Objective: Retrograde pedal access may allow the treatment of tibial occlusive lesions when standard endovascular techniques fail. We aimed to analyze the outcomes in patients with chronic limb ischemia (Rutherford class IV and V) who were not surgical candidates for a tibial bypass and had undergone an unsuccessful attempt at revascularization through an antegrade access.
Methods: During a 3-year period, a retrograde pedal access was selectively chosen when a popliteal or tibial lesion could not be crossed through an antegrade approach. Retrograde pedal access was performed under ultrasound guidance using a 4F micropuncture coaxial sheath. All interventions were performed in a sheathless fashion using a 0.014- or 0.018-inch "bareback" wire as support for a 2- or 2.5-mm balloon angioplasty catheter to cross and treat tibial chronic total occlusions that could not be treated through an antegrade approach. Routine anticoagulation and dual-antiplatelet therapy were used periprocedurally. Antegrade access was used to treat any lesion that required a stent placement after the retrograde wire was snared and brought through the antegrade guidecatheter. Patient indications and comorbidities were recorded. Outcomes analyzed were limb salvage rate, periprocedural complications, and mortality. Mean and standard deviations were calculated. The Kaplan-Meier method was used to calculate limb salvage rates.

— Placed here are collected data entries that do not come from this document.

(** What a finished run of the loop looks like. *)
Lemma loop_run (fuel : nat) :
  forall (attempt : Z) (lastError : option E) (w : World)
         (r : Settled T E) (w' : World),
    attempt = Z.of_nat (S (invocations w)) ->
    loop fuel config attempt lastError w = (Some r, w') ->
    (w' = w /\ (maxAttempts config < attempt)%Z /\ r = Rejected lastError) \/
    exists k : nat,
      invocations w' = (invocations w + S k)%nat /\
      List.length (slept w') = (List.length (slept w) + k)%nat /\
      draws w' = (draws w + (if jitter config then k else 0))%nat /\
      (Z.of_nat (invocations w') <= maxAttempts config)%Z /\
      (forall i, (invocations w <= i < invocations w + k)%nat ->
         exists e, operation i = Err e /\ retryableErrors config e = true) /\
      match r with
      | Resolved v => operation (invocations w + k)%nat = Ok v
      | Rejected (Some e) =>
          operation (invocations w + k)%nat = Err e /\
          (retryableErrors config e = false \/
           Z.of_nat (invocations w') = maxAttempts config)
      | Rejected None => False
      end.
Proof.
  induction fuel as [|fuel IH]; intros attempt lastError w r w' Hatt Hrun.
  - cbn in Hrun. discriminate Hrun.
  - destruct (attempt <=? maxAttempts config)%Z eqn:Hle.
    2:{ cbn [attemptLoop] in Hrun. rewrite Hle in Hrun.
        inversion Hrun; subst. left. apply Z.leb_gt in Hle. auto. }
    destruct (operation (invocations w)) as [v|error] eqn:Hop.
    { cbn [attemptLoop] in Hrun. rewrite Hle in Hrun.
      unfold bind, invoke in Hrun. rewrite Hop in Hrun.
      inversion Hrun; subst. right. exists 0%nat. cbn [invocations slept draws].
      apply Z.leb_le in Hle.
      rewrite !Nat.add_0_r.
      split; [lia|]. split; [lia|]. split; [destruct (jitter config); lia|].
      split; [lia|]. split; [intros i Hi; lia | exact Hop]. }
    destruct ((attempt =? maxAttempts config)%Z
              || negb (retryableErrors config error)) eqn:Hstop.
    { cbn [attemptLoop] in Hrun. rewrite Hle in Hrun.
      unfold bind, invoke in Hrun. rewrite Hop, Hstop in Hrun.
      inversion Hrun; subst. right. exists 0%nat. cbn [invocations slept draws].
      apply Z.leb_le in Hle.
      rewrite !Nat.add_0_r.
      split; [lia|]. split; [lia|]. split; [destruct (jitter config); lia|].
      split; [lia|]. split; [intros i Hi; lia|]. split; [exact Hop|].
      apply orb_true_iff in Hstop. destruct Hstop as [Heq|Hnr].
      - right. apply Z.eqb_eq in Heq. lia.
      - left. apply negb_true_iff in Hnr. exact Hnr. }
    apply orb_false_elim in Hstop. destruct Hstop as [Hne Hretry].
    apply negb_false_iff in Hretry.
    rewrite (loop_retry_world fuel attempt lastError w error Hle Hop Hne Hretry)
      in Hrun.
    apply Z.leb_le in Hle. apply Z.eqb_neq in Hne.
    assert (Hnext : (attempt + 1)%Z
                    = Z.of_nat (S (invocations (afterRetry attempt w))))
      by (cbn [Retry.afterRetry invocations]; lia).
    destruct (IH _ _ _ _ _ Hnext Hrun)
      as [[_ [Hgt _]]|[k [Hinv [Hlen [Hdraws [Hmax [Hfail Hres]]]]]]];
      [lia|].
    cbn [Retry.afterRetry invocations slept draws List.length] in *.
    right. exists (S k).
    split; [lia|]. split; [lia|]. split; [destruct (jitter config); lia|].
    split; [exact Hmax|]. split.
    + intros i Hi. destruct (Nat.eq_dec i (invocations w)) as [->|Hni].
      * exists error. split; assumption.
      * apply Hfail. lia.
    + replace (invocations w + S k)%nat with (S (invocations w) + k)%nat by lia.
      exact Hres.
Qed.

(** X9: a run of [execute] never invokes the operation more than
    [maxAttempts] times; it sleeps once between two consecutive invocations
    and never after the last one, and reads [Math.random()] once per sleep
    when jitter is on and never when it is off. *)
Theorem execute_bounded :
  (Z.of_nat (invocations (snd (execute operation random pow config init)))
   <= Z.max 0 (maxAttempts config))%Z /\
  List.length (slept (snd (execute operation random pow config init))) =
    (invocations (snd (execute operation random pow config init)) - 1)%nat /\
  draws (snd (execute operation random pow config init)) =
    (if jitter config
     then List.length (slept (snd (execute operation random pow config init)))
     else 0%nat).
Proof.
  destruct (execute_total T E operation random pow config init) as [r Hr].
  unfold execute in *.
  destruct (loop (S (Z.to_nat (maxAttempts config))) config 1%Z None init)
    as [o w'] eqn:Hrun.
  cbn [fst snd] in *. subst o.
  destruct (loop_run _ 1%Z None init r w' eq_refl Hrun)
    as [[-> _]|[k [Hinv [Hlen [Hdraws [Hmax _]]]]]].
  - cbn. repeat split; try lia. destruct (jitter config); reflexivity.
  - cbn [init invocations slept draws List.length] in *.
    repeat split; try lia.
    destruct (jitter config); lia.
Qed.


End RunFacts.

Section SleepBudget.

Import Retry.
Local Open Scope Q_scope.

Variables T E : Type.
Variable operation : nat -> Outcome T E.
Variable random : nat -> Q.
Variable pow : Doubles.Double -> Z -> Doubles.Double.
Variable config : RetryConfig E.

(** [maxDelay] is a finite number [M], not negative, and the
    double-precision product [maxDelay * 1.25] is a finite number [B]. *)
Variables M B : Q.

Hypothesis random_range : forall i, 0 <= random i /\ random i < 1.
Hypothesis maxDelay_finite : maxDelay config = Doubles.Num M.
Hypothesis maxDelay_nonneg : 0 <= M.
Hypothesis no_overflow :
  Doubles.mul (Doubles.Num M) (Doubles.Num (5 # 4)) = Doubles.Num B.

Lemma sleptAfter_le (j : nat) :
  sleptAfter random pow config j = Doubles.NaN \/
  Doubles.le (sleptAfter random pow config j)
    (Doubles.Num (if jitter config then B else M)).
Proof.
  unfold sleptAfter. destruct (jitter config).
  - destruct (jittered_bound E random pow random_range (Z.of_nat (S j))
                config j) as [_ Hbound].
    cbv zeta in Hbound.
    destruct (Doubles.floor
                (Doubles.mul (exponentialDelay pow (Z.of_nat (S j)) config)
                   (jitterFactor (random j)))) as [d| | |] eqn:Hd;
      try (right; rewrite <- no_overflow, <- maxDelay_finite;
           apply Hbound; [discriminate|];
           rewrite maxDelay_finite; apply le_Num; exact maxDelay_nonneg).
    left. reflexivity.
  - destruct (exponentialDelay pow (Z.of_nat (S j)) config) as [d| | |] eqn:Hd;
      try (right; rewrite <- maxDelay_finite, <- Hd;
           apply exponentialDelay_le_max; rewrite Hd; discriminate).
    left. reflexivity.
Qed.

Lemma bound_nonneg : 0 <= (if jitter config then B else M).
Proof.
  destruct (jitter config); [|exact maxDelay_nonneg].
  apply le_Num. rewrite <- no_overflow. cbn [Doubles.mul].
  apply ofQ_nonneg. apply Qmult_le_0_compat; [exact maxDelay_nonneg|].
  discriminate.
Qed.

(** X11: with [Math.random()] in [[0, 1)], a finite non-negative
    [maxDelay] and [maxAttempts >= 1], a run of [execute] sleeps at most
    [maxAttempts - 1] times, and every delay slept is [NaN] or at most
    [maxDelay] without jitter and the double-precision product
    [maxDelay * 1.25] with jitter.  When every delay slept is a finite
    number, the delays sum to at most [maxAttempts - 1] times that bound;
    otherwise one of them is [NaN] or [-Infinity]. *)
Theorem total_sleep_bounded :
  (1 <= maxAttempts config)%Z ->
  let w' := snd (execute operation random pow config init) in
  let bound := if jitter config then B else M in
  (Z.of_nat (List.length (slept w')) <= maxAttempts config - 1)%Z /\
  Forall (fun d => d = Doubles.NaN \/ Doubles.le d (Doubles.Num bound))
    (slept w') /\
  match totalSlept w' with
  | Some total => total <= inject_Z (maxAttempts config - 1) * bound
  | None =>
      exists d, In d (slept w') /\
                (d = Doubles.NaN \/ d = Doubles.NegInfinity)
  end.
Proof.
  intros Hmax. cbv zeta.
  destruct (execute_total T E operation random pow config init) as [r Hr].
  unfold execute in *.
  destruct (attemptLoop operation random pow (S (Z.to_nat (maxAttempts config)))
              config 1%Z None init) as [o w'] eqn:Hrun.
  cbn [fst snd] in *. subst o. unfold totalSlept.
  assert (Hhead : atLoopHead random pow config init).
  { unfold atLoopHead. cbn.
    split; [reflexivity|]. split; [destruct (jitter config); reflexivity|].
    intros j Hj; lia. }
  pose proof (loop_slept T E operation random pow config _ _ _ _ _ _ Hhead eq_refl Hrun)
    as Hnth.
  assert (Hlength : (Z.of_nat (List.length (slept w'))
                     <= maxAttempts config - 1)%Z /\
                    (List.length (slept w') < invocations w'
                     \/ slept w' = [])%nat).
  { destruct (loop_run T E operation random pow config _ 1%Z None init r w' eq_refl Hrun)
      as [[-> _]|[k [Hinv [Hlen [_ [Hle _]]]]]].
    - cbn. split; [lia | right; reflexivity].
    - cbn [init invocations slept List.length] in Hinv, Hlen.
      split; [lia | left; lia]. }
  destruct Hlength as [Hlength Hfewer].
  assert (Hall : Forall (fun d => d = Doubles.NaN \/
                                  Doubles.le d
                                    (Doubles.Num
                                       (if jitter config then B else M)))
                   (slept w')).
  { apply Forall_forall. intros d Hin.
    destruct Hfewer as [Hfewer|Hnone]; [|rewrite Hnone in Hin; destruct Hin].
    apply in_rev in Hin. apply In_nth_error in Hin. destruct Hin as [j Hj].
    assert (Hlt : (j < List.length (rev (slept w')))%nat)
      by (apply nth_error_Some; rewrite Hj; discriminate).
    rewrite length_rev in Hlt.
    rewrite Hnth in Hj by lia. inversion Hj; subst d.
    apply sleptAfter_le. }
  split; [exact Hlength|]. split; [exact Hall|].
  destruct (Doubles.total (slept w')) as [t|] eqn:Htotal.
  - eapply Qle_trans; [apply (total_le _ _ Hall _ Htotal)|].
    apply Qmult_le_compat_r; [|apply bound_nonneg].
    rewrite <- Zle_Qle. exact Hlength.
  - apply (total_None _ _ Hall Htotal).
Qed.

End SleepBudget.

(** X11 on the aggressive profile with the operation always failing and
    every draw 0.75: four sleeps, which sum to at most 4 * 37500 ms. *)
Lemma total_sleep_bounded_witness :
  match Retry.totalSlept
          (snd (Retry.execute Scenarios.alwaysDown Scenarios.highDraw
                  Doubles.exactPow Retry.AGGRESSIVE_RETRY_CONFIG
                  Retry.init)) with
  | Some total => (total <= inject_Z (5 - 1) * 37500)%Q
  | None => False
  end.
Proof.
  destruct (total_sleep_bounded nat Errors.unknown Scenarios.alwaysDown
              Scenarios.highDraw Doubles.exactPow
              Retry.AGGRESSIVE_RETRY_CONFIG 30000 37500 highDraw_range)
    as [_ [_ Hsum]].
  - reflexivity.
  - discriminate.
  - vm_compute. reflexivity.
  - discriminate.
  - destruct (Retry.totalSlept
                (snd (Retry.execute Scenarios.alwaysDown Scenarios.highDraw
                        Doubles.exactPow Retry.AGGRESSIVE_RETRY_CONFIG
                        Retry.init))) as [total|] eqn:Htotal.
    + exact Hsum.
    + vm_compute in Htotal. discriminate Htotal.
Defined.


(* ================================================================== *)
(** * Further properties of the circuit breaker *)
(* ================================================================== *)

Section BreakerCalls.

Import Breaker.

Variables T E : Type.
Variable clock : nat -> Z.
Variable operation : nat -> Retry.Outcome T E.

Lemma execute_keeps_counters (w : World) :
  countersOk (this w) -> countersOk (this (snd (execute clock operation w))).
Proof.
  unfold countersOk. intros Hw. breaker_unfold. breaker_cases; lia.
Qed.

Lemma execute_keeps_identity (w : World) :
  name (this (snd (execute clock operation w))) = name (this w) /\
  config (this (snd (execute clock operation w))) = config (this w).
Proof.
  breaker_unfold. breaker_cases; split; reflexivity.
Qed.

Lemma executeMany_keeps (n : nat) :
  forall w, countersOk (this w) ->
    countersOk (this (executeMany clock operation n w)) /\
    name (this (executeMany clock operation n w)) = name (this w) /\
    config (this (executeMany clock operation n w)) = config (this w).
Proof.
  induction n as [|n IH]; intros w Hw; cbn [executeMany].
  - auto.
  - destruct (IH _ (execute_keeps_counters w Hw)) as [Hc [Hn Hcfg]].
    destruct (execute_keeps_identity w) as [Hn' Hcfg'].
    split; [exact Hc|]. split; congruence.
Qed.

Lemma successRate_range (b : CircuitBreaker) :
  countersOk b ->
  (0 <= successRate (getStats b) /\ successRate (getStats b) <= 1)%Q.
Proof.
  unfold countersOk, getStats. cbn [successRate]. intros Hb.
  destruct (Z.ltb_spec 0 (requests (stats b))) as [Hpos|Hnone].
  - assert (Hq : (0 < inject_Z (requests (stats b)))%Q)
      by (change 0%Q with (inject_Z 0); rewrite <- Zlt_Qlt; exact Hpos).
    split.
    + apply Qle_shift_div_l; [exact Hq|].
      rewrite Qmult_0_l. change 0%Q with (inject_Z 0).
      rewrite <- Zle_Qle. lia.
    + apply Qle_shift_div_r; [exact Hq|].
      rewrite Qmult_1_l. rewrite <- Zle_Qle. lia.
  - split; discriminate.
Qed.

Results: A review of the 681 lower extremity angiograms in which a patient had an intervention from July 2010 through December 2013 identified 13 patients (nine men) in whom a retrograde pedal access was performed (mean age, 71.4 ± 12.4 years). Among these, diabetes was present in 10 of 13 (77%) and chronic renal insufficiency (stages II-V) in nine (69%). Five (38%) had undergone contralateral amputation. Indications for a retrograde pedal revascularization were Rutherford chronic limb ischemia class IV in two (15%) and class V in 11 (85%). Technical success rate was 69% (nine of 13). A variety of popliteal (two of 13) and tibial (13 of 13) vessels were treated with angioplasty alone (10 of 13) or angioplasty/stent placement (three of 13) through a retrograde approach. The technical failures were due to inability to cross the occlusion(s). Periprocedurally, there was one myocardial infarction but no local complications, worsening renal insufficiency, or deaths. At a mean follow-up of 17.1 ± 10.3 months, the limb salvage rate was 77% (10 of 13). There was a high mortality rate of 23% (three of 13) on follow-up in this cohort, occurring at median 6 ± 4 months.
Conclusions: Retrograde pedal access for limb salvage in high-risk patients is feasible and safe, with acceptable limb salvage rates at intermediate follow-up. Appropriate candidates are those who have failed an antegrade intervention and are poor candidates for a tibial bypass. Future studies should test whether this mode of revascularization has favorable limb salvage rates in larger patient populations and seek to identify specific patient populations who will benefit from this technique.